Есть врачи и физиологи, которые думают, что уже в зародыше, в самой утробной жизни заложены в человеке те патологические или хоть, общее говоря, физиологические начала, которые впоследствии обнаружатся вполне в виде определенных болезней…

(Разумеется, что отсюда должны быть исключены все те страдания, которые происходят от внешних причин: обжоги, боевые раны и т. п.; хотя, с другой стороны, не следует забывать и то, что эти повреждения одним человеком переносятся лучше, а другим хуже, опять-таки от внутренних причин.

Верить в такую таинственную прирожденность можно; но проследить, как из какой-то незримой точки развивается целая картина сложной болезни, кто возьмется?

А сама болезнь видна всякому.)

Я предпочитаю думать о подобных «картинах» жизни, чем о незримых точках.

Я понимаю, что другой человек, в высшей степени, конечно, умный, может находить особого рода наслаждение в том, чтобы выпускать из себя, как паук паутину, непрерывную диалектическую нить, прикрепив ее предварительно в уме к какой-то невидимой и всегда произвольной точке… Я даже не позволю себе никак отвергать пользу этого испускания философских нитей из умственных недр человека. Я не хочу быть петухом, который «нашел жемчужное зерно и говорит: на что оно?»{21}. Но не завидую и «метафизику» Хемницеру, который, упавши в яму, думает о том: что такое веревка? «Вервие ли оно простое или нет?»

Я только и сам не мастер испускать из себя эту паутину, да и в чужой философской паутине скоро вязну и скучаю.

Совсем без философии, я знаю, нельзя; всякий мужик философствует немного; и не только тогда, когда он говорит «Бог», «душа», «грех» и т. д., но и тогда, когда он говорит «стол», «шапка», «жена», «работа»; ибо и это все отвлечения.

Фейербах, конечно, прав (реально), говоря, что «головы» вообще нет; а есть «вот эта, моя голова»; «жены» вообще нет, а есть «вот эта, ваша жена» и т. п.
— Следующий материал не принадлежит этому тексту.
(** The item list after the remove step, when it fires; the outer [None] is a
    thrown error. *)
Definition removedItems (text : string) (o : Order) : option (option string) :=
  if Rx.test (Rx.word Char.eqCI "remove") text && Str.truthy (item o) then
    let part := List.nth 1 (splitBy removeSep text) EmptyString in
    let removeText := List.nth 0 (splitBy removeStop part) EmptyString in
    let toRemove := itemList removeText in
    match toRemove with
    | [] => Some None
    | _ =>
        match removeAll toRemove (item o) with
        | Some newItem =>
            Some (Some (Str.trim (replaceAll edgeComma EmptyString (replaceAll commaGap ", " newItem))))
        | None => None
        end
    end
  else Some None.

Definition updateOrderBranch (w : World) (text userId : string) (st : State) : State * Result :=
  match extractTrackingIdFrom text with
  | None =>
      respond userId st
        (response "Please provide a valid order ID (e.g., ORD-ABC123) to update." "ask_for_order_id")
  | Some tid =>
      match Store.findOne (Store.byTrackingId tid) (orders st) with
      | None =>
          respond userId st
            (withTrackingId tid
               (response ("Sorry, I couldn't find order " ++ tid ++ ".") "order_not_found"))
      | Some o =>
          let newStatus := extractStatus text in
          let dt := if Rx.test pickupRx text then extractPickupTime (now w) (later w) text else None in
          let assignee := extractAssignee text ≫= fun a => orNull (Some a) in
          let added := addedItems text o in
          match removedItems text o with
          | None => (st, InternalError)
          | Some removed =>
              let updates :=
                {| u_status := newStatus; u_pickupTime := dt; u_assignedTo := assignee;
                   u_item := match removed with Some i => Some i | None => added end |} in
              if noUpdates updates then
                respond userId st
                  (withOrder (Doc o)
                     (response "What would you like to update? (status, pickup time, assignee, items)"
                        "update_order"))
              else
                let '(l, updated) :=
                  Store.findOneAndUpdate (Store.byId (_id o))
                    (fun x => applyUpdates updates x (now w)) (orders st) in
                let rep :=
                  "Order " ++ tid ++ " updated." ++ nl
                  ++ "- Status: " ++ match updated with Some x => status x | None => status o end ++ nl
                  ++ "- Pickup time: "
                  ++ match updated ≫= pickupTime with
                     | Some d => toLocaleString d
                     | None => "not set"
                     end ++ nl
                  ++ "- Assigned to: " ++ default "not set" (updated ≫= assignedTo) ++ nl
                  ++ "- Items: " ++ match updated with Some x => item x | None => "N/A" end in
                respond userId (withOrders l st)
                  (withOrder (match updated with Some x => Doc x | None => Null end)
                     (response rep "update_order"))
          end
      end
  end.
И что поэтому отвлечения – вздор. Но не только от такой элементарной, но и от несравненно высшей философии в угоду фейербаховскому капризу отказаться нельзя. Г-ну Астафьеву все это известно гораздо лучше, чем мне.

Но есть французская старая и глупая песенка какая-то: «Faut d'la vertu, pas trop n'en faut»{22}…

Так и я скажу: «Faut de la philosophic, pas trop n'en faut!»{23} – когда речь не о его философии, но о делах политических и социальных.

Я и Ваш ум, Владимир Сергеевич, за то особенно ценю, что Вы не в силах были остаться в Вашей прекрасной (и даже для меня, при некотором терпении, понятной) ткани «Отвлеченных начал»; но очень скоро выпутались из нее и обратились к живому и осязательному богословию.

Богословие у же тем лучше, что ту нить, о которой я говорил выше, не нужно привязывать произвольно где вздумается у себя внутри к незримой точке; а можно ее прикрепить к Евангелию, к Св<ятой> Соборной, Апостольской Церкви, к папской непогрешимости и т. д. То есть все к вещам, вне нас стоящим, более зримым и осязаемым.

Если Вы с Вашим истинно диалектическим талантом нашли более удобным выйти на поприще более конкретных вопросов, то где же уж мне – «художнику», как принято меня почему-то обзывать, и отчасти (что гораздо мне лестнее) политику – где мне углубляться в эти «начала» без концов.

Я их чую, положим; я даже готов пламенно веровать в их существование, в их необходимость; и только. Анатом и физиолог не обязаны говорить всякий раз ни о химических элементах и паях, ни об основных физических силах; они обязаны только не отрицать и не игнорировать их.